Chinese social and entertainment technology giant Tencent Holdings Limited (HK: 0700) beat analyst estimates in its first-quarter earnings report on Wednesday spurred by a 31% growth in its gaming business, while net profit also increased by 6%. In total, Tencent total revenue in 2020 Q1 reached RMB 108 billion (USD 15.2 billion).
The company’s dominant position in China’s digital economy has allowed is to emerge from the pandemic largely unscathed and well-suited to capitalize on a broader transition to an online economy.
Tencent’s gaming segment was clearly a huge beneficiary of the COVID-19 lockdown during the first few months of 2020 and comprised over one-third of Tencent gaming revenue in the first quarter. Top titles include Honor of Kings, Peacekeeper Elite, and PUBG Mobile. Tencent did warn in their earnings release that this spike in gaming consumption should normalize as China reopens and many people return to work.
The Shenzhen-based company also reported the increased penetration of WeChat mini programs as daily active users (DAUs) surpassed 400 million in the March quarter, with Tencent specifically highlighting verticals including grocery delivery and municipal services.
The firm’s online advertising business was surprisingly resilient and increased by 32% during the first quarter, driven by users spending more time on applications and a desire for reliable information during the pandemic. Advertising spending also increased in industries with greater traffic because of the pandemic, such as gaming, internet services, and online education. The company also mentioned that advertising revenue growth could slow going forward as Chinese netizens spend less time online in the post-virus recovery.
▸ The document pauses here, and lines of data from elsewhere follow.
(* ===== verification/PmmFacts.v ===== *)
(** * Properties of the physical frame allocator

    The bitmap as a set of used frames, the invariant [pmm_ok], and what
    [pmm_init], [palloc] and [pfree] do to them. *)

From S2P Require Export Pmm.

(** ** Bits *)

Lemma land_bit x k : 0 <= k -> negb (Z.land x (Z.shiftl 1 k) =? 0) = Z.testbit x k.
Proof.
  intros Hk. rewrite Z.shiftl_1_l.
  destruct (Z.testbit x k) eqn:Hb.
  - apply negb_true_iff, Z.eqb_neq. intros H.
    apply (f_equal (fun z => Z.testbit z k)) in H.
    rewrite Z.land_spec, Hb, Z.pow2_bits_true, Z.bits_0 in H by done. done.
  - apply negb_false_iff, Z.eqb_eq. apply Z.bits_inj'. intros i Hi.
    rewrite Z.land_spec, Z.bits_0, Z.pow2_bits_eqb by done.
    destruct (Z.eqb_spec k i) as [->|]; [by rewrite Hb|by rewrite andb_false_r].
Qed.

Lemma bitmap_get_testbit m bm b :
  bitmap_get m bm b = Z.testbit (load8 m (bm + b / 8)) (b mod 8).
Proof. apply land_bit. by apply Z.mod_pos_bound. Qed.

Lemma testbit_w8 x k : 0 <= k < 8 -> Z.testbit (w8 x) k = Z.testbit x k.
Proof. intros H. unfold w8. apply Z.mod_pow2_bits_low. lia. Qed.

Lemma bit_eq b b' : b / 8 = b' / 8 -> b mod 8 = b' mod 8 -> b = b'.
Proof. intros H1 H2. rewrite (Z.div_mod b 8), (Z.div_mod b' 8), H1, H2 by lia. done. Qed.

Lemma bitmap_get_set m bm b b' :
  bitmap_get (bitmap_set m bm b) bm b' = (b' =? b) || bitmap_get m bm b'.
Proof.
  rewrite !bitmap_get_testbit. unfold bitmap_set. rewrite load8_store8.
  pose proof (Z.mod_pos_bound b 8). pose proof (Z.mod_pos_bound b' 8).
  case_decide as Ha.
  - rewrite testbit_w8, Z.lor_spec, Z.shiftl_1_l, Z.pow2_bits_eqb by lia.
    replace (b / 8) with (b' / 8) by lia. rewrite orb_comm. f_equal.
    destruct (Z.eqb_spec (b mod 8) (b' mod 8)) as [Hm|Hm], (Z.eqb_spec b' b); try done.
    + exfalso. cut (b = b'); [lia|]. apply bit_eq; lia.
    + by subst.
  - destruct (Z.eqb_spec b' b); [subst; lia|done].
Qed.

Lemma bitmap_get_clear m bm b b' :
  bitmap_get (bitmap_clear m bm b) bm b' = negb (b' =? b) && bitmap_get m bm b'.
Proof.
  rewrite !bitmap_get_testbit. unfold bitmap_clear. rewrite load8_store8.
  pose proof (Z.mod_pos_bound b 8). pose proof (Z.mod_pos_bound b' 8).
  case_decide as Ha.
  - rewrite testbit_w8, Z.land_spec, Z.lnot_spec, Z.shiftl_1_l, Z.pow2_bits_eqb by lia.
    replace (b / 8) with (b' / 8) by lia. rewrite andb_comm. do 2 f_equal.
    destruct (Z.eqb_spec (b mod 8) (b' mod 8)) as [Hm|Hm], (Z.eqb_spec b' b); try done.
    + exfalso. cut (b = b'); [lia|]. apply bit_eq; lia.
    + by subst.
  - destruct (Z.eqb_spec b' b); [subst; lia|done].
Qed.

Lemma bitmap_get_ext m m' bm b :
  load8 m (bm + b / 8) = load8 m' (bm + b / 8) -> bitmap_get m bm b = bitmap_get m' bm b.
Proof. intros H. by rewrite !bitmap_get_testbit, H. Qed.

(** Where the bitmap operations write. *)
Lemma bitmap_set_out m bm b a :
  a <> bm + b / 8 -> load8 (bitmap_set m bm b) a = load8 m a.
Proof. intros H. apply load8_store8_ne. lia. Qed.

Lemma bitmap_clear_out m bm b a :
  a <> bm + b / 8 -> load8 (bitmap_clear m bm b) a = load8 m a.
Proof. intros H. apply load8_store8_ne. lia. Qed.

#[export] Hint Rewrite bitmap_get_set bitmap_get_clear : mem.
While Tencent’s value-added services (VAS) grew by 27% compared to the same period last year, the company faced headwinds in its fintech and business services with a 12% sequential decline in revenues, due to a reduction in cash withdrawals and financing activity during Chinese New Year as it coincided with the lockdown.
There was also a disruption to growth in Tencent’s cloud business, citing project delays from the pandemic. However, the company reported that Tencent Meeting, a video-conferencing product launched during the lockdown, has been a breakout success. In terms of future outlook, Tencent’s cloud business expects increased activity in the online education and healthcare sectors, as these two areas have experienced a surge in demand since the COVID-19 pandemic.
James Mitchell, Tencent’s chief strategy officer said on the earnings call that the firm “will continue increasing its investments, especially in enterprise software and cloud services, as we believe the experience of remote working will ultimately prompt offline industries in the public sector to accelerate the digitization.”
Tencent’s share price has steadily recovered from its 2020 low on March 18, climbing from HDK 334 (USD 43.09) to HKD 429.6 (USD 55.42) as of May 13.